**Work required**
Reduce the material below to its lines containing "body".

**Records**
(** * fit-track-goals-app: registration, login, the authorization gate
      and the goal operations, embedded in Rocq.

    The development follows the repository:

    - [JsString], [Regex], [Js]   strings, regular expressions, values,
                                  thrown values and effects of the runtime
    - [Helpers]                   src/utils/helpers.js
    - [Bcrypt], [Jwt]             contracts of bcrypt and jsonwebtoken
    - [User], [Goal]              api/models/User.js, api/models/Goal.js
    - Section [Program]           the store operations of the models,
                                  api/services/authService.js,
                                  api/services/goalService.js,
                                  api/middlewares/authMiddleware.js,
                                  api/controllers/goalController.js,
                                  api/controllers/authController.js,
                                  and their properties

    A string is a [string], one [ascii] for one UTF-16 code unit, so the
    model covers the text whose code units are below 256.  Numbers and
    instants are in [Z]: fractions, [NaN] and the infinities are not
    among the values.  An object id is the string of its 24 hexadecimal
    digits, and ids are compared as strings.  The store answers every
    query: a lost connection is not modelled.  The clock stands still
    while one operation runs. *)

From Stdlib Require Import String Ascii List ZArith Bool Lia Arith.
From Stdlib Require Strings.Byte.
From Stdlib Require Import DecimalString.
Import ListNotations.
Local Open Scope string_scope.

(* ===================================================================== *)
(** * String primitives of the runtime *)
(* ===================================================================== *)

Module JsString.

(** [\s] and [String.prototype.trim] white space among the code units
    below 256: TAB, LF, VT, FF, CR, SPACE and NO-BREAK SPACE. *)
Definition isSpace (c : ascii) : bool :=
  let n := nat_of_ascii c in
  ((9 <=? n)%nat && (n <=? 13)%nat) || (n =? 32)%nat || (n =? 160)%nat.

(** The code units below 256 that [toLowerCase] changes: [A-Z], and
    U+00C0 to U+00DE but for the multiplication sign U+00D7; each goes 32
    up. *)
Definition isUpper (c : ascii) : bool :=
  let n := nat_of_ascii c in
  ((65 <=? n)%nat && (n <=? 90)%nat)
  || ((192 <=? n)%nat && (n <=? 222)%nat && negb (n =? 215)%nat).

Definition lowerChar (c : ascii) : ascii :=
  if isUpper c then ascii_of_nat (nat_of_ascii c + 32) else c.

Definition isEmpty (s : string) : bool :=
  match s with EmptyString => true | String _ _ => false end.

Fixpoint stringMap (f : ascii -> ascii) (s : string) : string :=
  match s with
  | EmptyString => EmptyString
  | String c r => String (f c) (stringMap f r)
  end.

Fixpoint stringAll (p : ascii -> bool) (s : string) : bool :=
  match s with
  | EmptyString => true
  | String c r => p c && stringAll p r
  end.

(** [s.toLowerCase()] *)
Definition toLowerCase (s : string) : string := stringMap lowerChar s.

Fixpoint trimStart (s : string) : string :=
  match s with
  | EmptyString => EmptyString
  | String c r => if isSpace c then trimStart r else s
  end.

Fixpoint trimEnd (s : string) : string :=
  match s with
  | EmptyString => EmptyString
  | String c r =>
      let r' := trimEnd r in
      if isSpace c && isEmpty r' then EmptyString else String c r'
  end.

(** [s.trim()] *)
Definition trim (s : string) : string := trimEnd (trimStart s).

(** [s.split(sep)] for a one-character separator. *)
Fixpoint split (sep : ascii) (s : string) : list string :=
  match s with
  | EmptyString => [EmptyString]
  | String c r =>
      if Ascii.eqb c sep then EmptyString :: split sep r
      else match split sep r with
           | h :: t => String c h :: t
           | [] => [String c EmptyString]
           end
  end.

(** [s.replace(/<[^>]*>?/gm, '')]: every match starts at a ["<"], runs
    greedily over the characters that are not [">"] and takes the
    closing [">"] when there is one.  [inTag] records that the scan is
    inside a match. *)
Fixpoint stripTagsFrom (inTag : bool) (s : string) : string :=
  match s with
  | EmptyString => EmptyString
  | String c r =>
      if inTag then
        if Ascii.eqb c ">" then stripTagsFrom false r
        else stripTagsFrom true r
      else if Ascii.eqb c "<" then stripTagsFrom true r
      else String c (stripTagsFrom false r)
  end.

Definition stripTags (s : string) : string := stripTagsFrom false s.

End JsString.

(** Regular expressions over character classes, matched with Brzozowski
  derivatives.  The patterns of the source are anchored ([^...$]) and
  carry no flags, so a test is a whole-string match. *)
Module Regex.

Inductive re : Type :=
| Void : re
| Eps : re
| Class : (ascii -> bool) -> re
| Seq : re -> re -> re
| Alt : re -> re -> re
| Star : re -> re.

Definition Plus (r : re) : re := Seq r (Star r).
Definition Lit (c : ascii) : re := Class (Ascii.eqb c).

Fixpoint nullable (r : re) : bool :=
  match r with
  | Void => false
  | Eps => true
  | Class _ => false
  | Seq a b => nullable a && nullable b
  | Alt a b => nullable a || nullable b
  | Star _ => true
  end.

Fixpoint deriv (c : ascii) (r : re) : re :=
  match r with
  | Void => Void
  | Eps => Void
  | Class p => if p c then Eps else Void
  | Seq a b =>
      if nullable a then Alt (Seq (deriv c a) b) (deriv c b)
      else Seq (deriv c a) b
  | Alt a b => Alt (deriv c a) (deriv c b)
  | Star a => Seq (deriv c a) (Star a)
  end.

Fixpoint test (r : re) (s : string) : bool :=
  match s with
  | EmptyString => nullable r
  | String c s' => test (deriv c r) s'
  end.

End Regex.

(* ===================================================================== *)
(** * Values, thrown values and effects *)
(* ===================================================================== *)

Module Js.

(** The JavaScript values the entry points inspect. *)
Inductive JsVal : Type :=
| JUndefined : JsVal
| JNull : JsVal
| JBool : bool -> JsVal
| JNum : Z -> JsVal
| JStr : string -> JsVal.

(** [!!v] *)
Definition truthy (v : JsVal) : bool :=
  match v with
  | JUndefined | JNull => false
  | JBool b => b
  | JNum n => negb (n =? 0)%Z
  | JStr s => negb (JsString.isEmpty s)
  end.

(** [typeof v === 'number'] *)
Definition isNumber (v : JsVal) : bool :=
  match v with JNum _ => true | _ => false end.

(** An object literal, in the order its properties are written. *)
Definition JsObject : Type := list (string * JsVal).

Definition keys (o : JsObject) : list string := map fst o.

(** [o[k]] *)
Fixpoint field (k : string) (o : JsObject) : option JsVal :=
  match o with
  | [] => None
  | (k', v) :: r => if String.eqb k k' then Some v else field k r
  end.

(** A thrown value.  The services throw plain objects
    [{ message, code, statusText }]; the libraries throw [Error] objects
    with a [name] and a [message], and the store driver adds a numeric
    [code].  A property that is not there is [None]. *)
Record JsError : Type := mkError {
  e_name : option string;
  e_message : option string;
  e_code : option Z;
  e_statusText : option string
}.

(** [throw { message, code, statusText }] *)
Definition apiError (msg : string) (code : Z) (statusText : string) : JsError :=
  mkError None (Some msg) (Some code) (Some statusText).

(** A thrown value has the uniform shape when the three properties are
    there. *)
Definition isStructured (e : JsError) : bool :=
  match e_message e, e_code e, e_statusText e with
  | Some _, Some _, Some _ => true
  | _, _, _ => false
  end.

Definition truthyStr (o : option string) : bool :=
  match o with Some s => negb (JsString.isEmpty s) | None => false end.

Definition truthyNum (o : option Z) : bool :=
  match o with Some n => negb (n =? 0)%Z | None => false end.

(** [o || d] on an optional string and on an optional number *)
Definition orStr (o : option string) (d : string) : string :=
  if truthyStr o then match o with Some s => s | None => d end else d.

Definition orNum (o : option Z) (d : Z) : Z :=
  if truthyNum o then match o with Some n => n | None => d end else d.

(** [new TypeError(f + ' is not a function')]: what calling an undefined
    binding throws. *)
Definition notAFunction (f : string) : JsError :=
  mkError (Some "TypeError") (Some (f ++ " is not a function")) None None.

(** How a call ends. *)
Inductive Outcome (A : Type) : Type :=
| Return : A -> Outcome A
| Throw : JsError -> Outcome A.

Arguments Return {A} _.
Arguments Throw {A} _.

(** Computations over a world [W]: the world that a computation leaves
    behind is kept when it throws, as it is in the source, where nothing
    is rolled back. *)
Definition M (W A : Type) : Type := W -> W * Outcome A.

Definition ret {W A : Type} (a : A) : M W A := fun w => (w, Return a).

Definition throw {W A : Type} (e : JsError) : M W A := fun w => (w, Throw e).

Definition bind {W A B : Type} (m : M W A) (k : A -> M W B) : M W B :=
  fun w =>
    match m w with
    | (w', Return a) => k a w'
    | (w', Throw e) => (w', Throw e)
    end.

(** [try { body } catch (error) { handler }] *)
Definition tryCatch {W A : Type} (body : M W A) (handler : JsError -> M W A)
  : M W A :=
  fun w =>
    match body w with
    | (w', Return a) => (w', Return a)
    | (w', Throw e) => handler e w'
    end.

Definition gets {W A : Type} (f : W -> A) : M W A := fun w => (w, Return (f w)).

Definition modify {W : Type} (f : W -> W) : M W unit := fun w => (f w, Return tt).

End Js.

Export Js.

Declare Scope js_scope.
Delimit Scope js_scope with js.
Notation "x <- m ;; k" := (bind m (fun x => k))
  (at level 61, m at next level, right associativity) : js_scope.
Local Open Scope js_scope.

(* ===================================================================== *)
(** * src/utils/helpers.js *)
(* ===================================================================== *)

Module Helpers.

Import JsString Regex.

(** [[^@\s]] *)
Definition emailAtom (c : ascii) : bool :=
  negb (Ascii.eqb c "@") && negb (isSpace c).

(** [/^[^@\s]+@[^@\s]+\.[^@\s]+$/] *)
Definition emailRegex : re :=
  Seq (Plus (Class emailAtom))
    (Seq (Lit "@")
       (Seq (Plus (Class emailAtom))
          (Seq (Lit ".") (Plus (Class emailAtom))))).

Definition isValidEmail (email : JsVal) : bool :=
  match email with
  | JUndefined | JNull => false
  | JStr s => if isEmpty (trim s) then false else test emailRegex s
  | _ => false
  end.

**Exercise output**
(** [try { body } catch (error) { handler }] *)
Definition tryCatch {W A : Type} (body : M W A) (handler : JsError -> M W A)
    match body w with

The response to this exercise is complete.